La naturaleza y la responsabilidad que conlleva la vocación a la acción política consisten en usar el poder legítimo en consecución del bien común de la sociedad. En este sentido, el político católico no debe dejarse llevar por los intereses personales o de partido, sino buscar el bien de la totalidad de la sociedad, y en primer lugar de los más desfavorecidos. La preocupación que debe mostrar el político católico debe estar en luchar por la justicia y la igualdad de oportunidades. Las personas que pierden el vagón, que quedan abandonadas ante la competencia de hoy, los relegados de la vida moderna deben ser los que queden más amparados por la actividad de los católicos públicos.

Sin embargo, en la actual sociedad pluralista, el político católico se encuentra con la delicada misión de discutir leyes que plantean concepciones contrarias a la conciencia. No debe refugiarse en un lugar arrinconado y puro, sino de dar testimonio público de su Fe en al calle y vivir con coherencia con sus principios.

Esto significa que el político católico debe hacer todo lo posible para que la ley positiva se identifique al máximo con la ley natural. Por tanto, el derecho a la vida del ser humano, se convierte en la primera y principal trinchera del político católico. La persona humana desde su estado embrionario hasta su fase terminal debe estar protegida y a salvo de todo tipo de agresión o manipulación. Lo mismo ocurre con la defensa de la familia como célula básica de la sociedad y escuela de valores de los niños. A pesar de los frutos apreciables de las sociedades salidas del comunismo, donde la familia fue atacada con una legislación contraria. En el occidente capitalista, el relativismo impregna una sociedad que aprueba todo lo que quede respaldado por la mayoría parlamentaria. De este modo, en la actualidad se aprueban leyes contrarias a la unidad familiar y otorga validez legal a las uniones de hecho, incluso del mismo sexo.
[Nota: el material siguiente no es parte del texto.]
Lemma quiet_throw (e : Thrown) : postsNoGenerate (@throw A e).
Proof. intros t. reflexivity. Qed.

Lemma quiet_bind (c : M A) (k : A -> M B) :
  postsNoGenerate c -> (forall a, postsNoGenerate (k a)) -> postsNoGenerate (bind c k).
Proof.
  intros Hc Hk t. unfold bind. specialize (Hc t).
  destruct (c t) as [[a|e] t1]; simpl in *; [by rewrite Hk | done].
Qed.

Lemma quiet_try_catch (c : M A) (h : Thrown -> M A) :
  postsNoGenerate c -> (forall e, postsNoGenerate (h e)) -> postsNoGenerate (try_catch c h).
Proof.
  intros Hc Hh t. unfold try_catch. specialize (Hc t).
  destruct (c t) as [[a|e] t1]; simpl in *; [done | by rewrite Hh].
Qed.
End Combinators.

Lemma quiet_console_error label detail : postsNoGenerate (console_error label detail).
Proof.
  intros t. unfold console_error. simpl. rewrite generateRequests_app. simpl.
  by rewrite app_nil_r.
Qed.

Lemma nn_console_error label detail : neverThrowsNullish (console_error label detail).
Proof. intros t. discriminate. Qed.

Lemma quiet_message_or_self e : postsNoGenerate (message_or_self e).
Proof. destruct e; intros t; reflexivity. Qed.

Lemma nn_message_or_self e : neverThrowsNullish (message_or_self e).
Proof. destruct e; intros t; discriminate. Qed.

(** Reading [message] succeeds on everything but a nullish value. *)
Lemma message_or_self_returns e t :
  e <> Nullish -> exists detail, message_or_self e t = (Returned detail, t).
Proof. destruct e; intros H; [eexists; reflexivity | done | eexists; reflexivity]. Qed.

Lemma quiet_embeddings_call env tx :
  postsNoGenerate (call (EmbeddingsPost tx) (fun tr => http_post_embeddings env tr tx)).
Proof.
  intros t. unfold call. simpl. rewrite generateRequests_app. simpl. by rewrite app_nil_r.
Qed.
(** * dragonn: the packaging descriptor of [setup.py]

    The repository's only source file is [setup.py]: a module that binds the
    dictionary literal [config] and, when it is run as the main program,
    passes it to [setuptools.setup] as keyword arguments.

    The development has four parts, followed by the properties:
    - [Py]: the Python values the literal is made of and the dictionary
      [config] itself, key by key as the source writes it;
    - [Fmt]: the textual formats of the strings inside it (requirement
      specifiers, entry points, egg fragments of dependency links);
    - [Run]: the evaluation of the module body, statement by statement, over
      a state of module globals and a trace of what leaves the module;
    - [Descriptor]: the fields of the dictionary as the installer reads
      them. *)

From Stdlib Require Import Ascii.
From stdpp Require Import base option list strings gmap fin_maps.

Set Warnings "-register-all".

(** ** Python values and the [config] literal *)

Module Py.

(** The values that occur in [setup.py]: [True], string literals, list
    displays, dict displays with string keys, and the two callables imported
    from [setuptools] (opaque: identified by module and attribute). *)
Inductive pyval : Type :=
| PBool (b : bool)
| PStr (s : string)
| PList (l : list pyval)
| PDict (d : gmap string pyval)
| PExt (module attr : string).

(** A dict display [{k1: v1, ..., kn: vn}] inserts its items left to right,
    so a key written twice keeps its last value. *)
Definition dict_display (items : list (string * pyval)) : gmap string pyval :=
  foldl (fun d kv => <[kv.1 := kv.2]> d) ∅ items.

Definition str_list (l : list string) : pyval := PList (PStr <$> l).

(** Line 10-11: the value of ['install_requires']. *)
Definition install_requires : list string :=
  [ "numpy>=1.9"; "keras>=2.2.0"; "tensorflow>=1.6"; "deeplift"; "shapely";
    "simdna==0.3"; "matplotlib";
    "scikit-learn"; "pydot_ng==1.0.0"; "h5py" ].

(** Line 12: the value of ['extras_requires']. *)
Definition extras_requires : list (string * pyval) :=
  [ ("tensorflow with gpu", str_list ["tensorflow-gpu>=1.7"]) ].

(** Line 13: the value of ['dependency_links']. *)
Definition dependency_links : list string :=
  [ "https://github.com/kundajelab/simdna/tarball/0.3#egg=simdna-0.3" ].

(** Line 15: the value of ['entry_points']. *)
Definition entry_points : list (string * pyval) :=
  [ ("console_scripts", str_list ["dragonn = dragonn.__main__:main"]) ].

(** Lines 3-17, with the string literal of line 7 as a parameter: the items
    of the dict display in source order. *)
Definition config_items (version : string) : list (string * pyval) :=
  [ ("include_package_data", PBool true);
    ("description", PStr "Deep RegulAtory GenOmic Neural Networks (DragoNN)");
    ("download_url", PStr "https://github.com/kundajelab/dragonn");
    ("version", PStr version);
    ("packages", str_list ["dragonn"]);
    ("setup_requires", str_list []);
    ("install_requires", str_list install_requires);
    ("extras_requires", PDict (dict_display extras_requires));
    ("dependency_links", str_list dependency_links);
    ("scripts", str_list []);
    ("entry_points", PDict (dict_display entry_points));
    ("name", PStr "dragonn") ].
(* ===== verification/Hex.v ===== *)
(** * The hexadecimal form of a device token

    [hex_of_bytes] is [Buffer.prototype.toString('hex')]: two lowercase
    digits per byte.  [bytes_of_hex] is its strict inverse, used to state
    the round trip.  [toString_hex] is the method call [x.toString('hex')]
    of [src/src/SNS.js] line 81 on an arbitrary value, where the receiver
    decides which [toString] runs. *)

From stdpp Require Import base option list strings pretty.
From Stdlib.Strings Require Import Byte Ascii.
From S2P Require Import Prelude JsValue.

(** ** Encoding *)

Definition hex_digits : list ascii :=
  String.list_ascii_of_string "0123456789abcdef".

(** The digit of a value below sixteen. *)
Definition hex_digit (n : N) : ascii :=
  default "0"%char (hex_digits !! N.to_nat n).

(** Two digits, high nibble first. *)
Definition hex_of_byte (b : byte) : string :=
  let n := Byte.to_N b in
  String (hex_digit (n / 16)) (String (hex_digit (n mod 16)) "").

Definition hex_of_bytes (bs : list byte) : string :=
  String.concat "" (hex_of_byte <$> bs).

(** ** Decoding *)

Definition unhex_digit (c : ascii) : option N :=
  N.of_nat <$> list_find (fun d => d = c) hex_digits ≫= fun p => Some p.1.

Fixpoint bytes_of_hex (s : string) : option (list byte) :=
  match s with
  | "" => Some []
  | String hi (String lo rest) =>
      h ← unhex_digit hi;
      l ← unhex_digit lo;
      b ← Byte.of_N (h * 16 + l);
      bs ← bytes_of_hex rest;
      Some (b :: bs)
  | String _ "" => None
  end.

(** ** The method call *)

(** [x.toString('hex')].  Reading [toString] off [undefined] or [null]
    throws.  A Buffer takes the argument as its encoding.  String and
    Boolean ignore it.  Number takes it as a radix, which ['hex'] is not.
    Array and Object ignore it and convert as ToString does. *)
Definition toString_hex (x : value) : js value :=
  match x with
  | VUndefined | VNull => Throw TypeError
  | VBuffer bs => Normal (VStr (hex_of_bytes bs))
  | VNum _ => Throw RangeError
  | VBool _ | VStr _ | VArr _ | VObj _ => cmap VStr (to_string x)
  end.

(** ** Round trip *)

Lemma hex_of_byte_length b : String.length (hex_of_byte b) = 2.
Proof. reflexivity. Qed.

Lemma bytes_of_hex_byte b rest :
  bytes_of_hex (hex_of_byte b +:+ rest) = (b ::.) <$> bytes_of_hex rest.
Proof. destruct b; reflexivity. Qed.

Lemma hex_of_bytes_cons b bs :
  hex_of_bytes (b :: bs) = hex_of_byte b +:+ hex_of_bytes bs.
Proof. unfold hex_of_bytes. by rewrite fmap_cons, string_concat_nil_cons. Qed.

Lemma bytes_of_hex_of_bytes bs : bytes_of_hex (hex_of_bytes bs) = Some bs.
Proof.
  induction bs as [|b bs IH]; [done|].
  by rewrite hex_of_bytes_cons, bytes_of_hex_byte, IH.
Qed.

Lemma hex_of_bytes_inj bs1 bs2 : hex_of_bytes bs1 = hex_of_bytes bs2 -> bs1 = bs2.
Proof.
  intros H. apply (f_equal bytes_of_hex) in H.
  rewrite !bytes_of_hex_of_bytes in H. congruence.
Qed.

Lemma hex_of_bytes_length bs : String.length (hex_of_bytes bs) = 2 * length bs.
Proof.
  induction bs as [|b bs IH]; [done|].
  rewrite hex_of_bytes_cons. change (hex_of_byte b +:+ hex_of_bytes bs)
    with (String (hex_digit (Byte.to_N b / 16))
            (String (hex_digit (Byte.to_N b mod 16)) (hex_of_bytes bs))).
  simpl. lia.
Qed.

(** ** The method call, by receiver *)

Lemma toString_hex_buffer bs : toString_hex (VBuffer bs) = Normal (VStr (hex_of_bytes bs)).
Proof. reflexivity. Qed.

Lemma toString_hex_str s : toString_hex (VStr s) = Normal (VStr s).
Proof. reflexivity. Qed.

Lemma toString_hex_Throw x e :
  toString_hex x = Throw e ->
  loose_neq_null x = false \/ (exists n, x = VNum n)
  \/ (exists vs, x = VArr vs) \/ (exists fields, x = VObj fields).
Proof. destruct x; naive_solver. Qed.

Lemma toString_hex_Normal_str x v : toString_hex x = Normal v -> exists s, v = VStr s.
Proof.
  destruct x; simpl; try done; unfold cmap, cbind;
    repeat case_match; naive_solver.
Qed.

#[export] Hint Rewrite toString_hex_buffer toString_hex_str : js_rw.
La obligación del político católico está en defender y fortalecer la familia, muchos males sociales tienen su origen en la desintegración familiar, por lo que se da la necesidad de educar a los jóvenes en los valores familiares y formar con cada matrimonio una verdadera escuela de humanidad. El ejemplo de Tomás Moro como padre de familia y a la vez como hombre coherente con sus principios se proyecta de manera clara. Los más necesitados como los no nacidos, los ancianos o los enfermos incurables quedan en la actualidad indefensos ante leyes que no respetan sus derechos más elementales. El legislador católico tiene la obligación de servir de portavoz de sus intereses y ser el máximo defensor de unas personas que por su falta de rentabilidad social pueden verse despreciadas, marginadas y alentadas a aceptar una solución interesada.

En cuanto al efecto de la globalización, el pensador español Ortega y Gasset ya anunciaba sus efectos con la denominación de mundialización, pero este fenómeno del desarrollo de nuestro tiempo no se circunscribe únicamente al campo económico, basado en la libre iniciativa de mercado y que determina la producción y los precios. Sino que la globalización y el neoliberalismo imperante tienen una dimensión cultural y política que afecta a la ciudadanía de nuestros países. Ante la cultura de la muerte, Juan Pablo II lleva defendiendo en sus 23 años de pontificado "la cultura de la vida". Si la globalización se produce en el campo económico, porque debe seguir un efecto paralelo en los auténticos derechos humanos. ¿Qué papel tienen los más necesitados de la sociedad, los enfermos, ancianos y no nacidos en la futura aldea global?.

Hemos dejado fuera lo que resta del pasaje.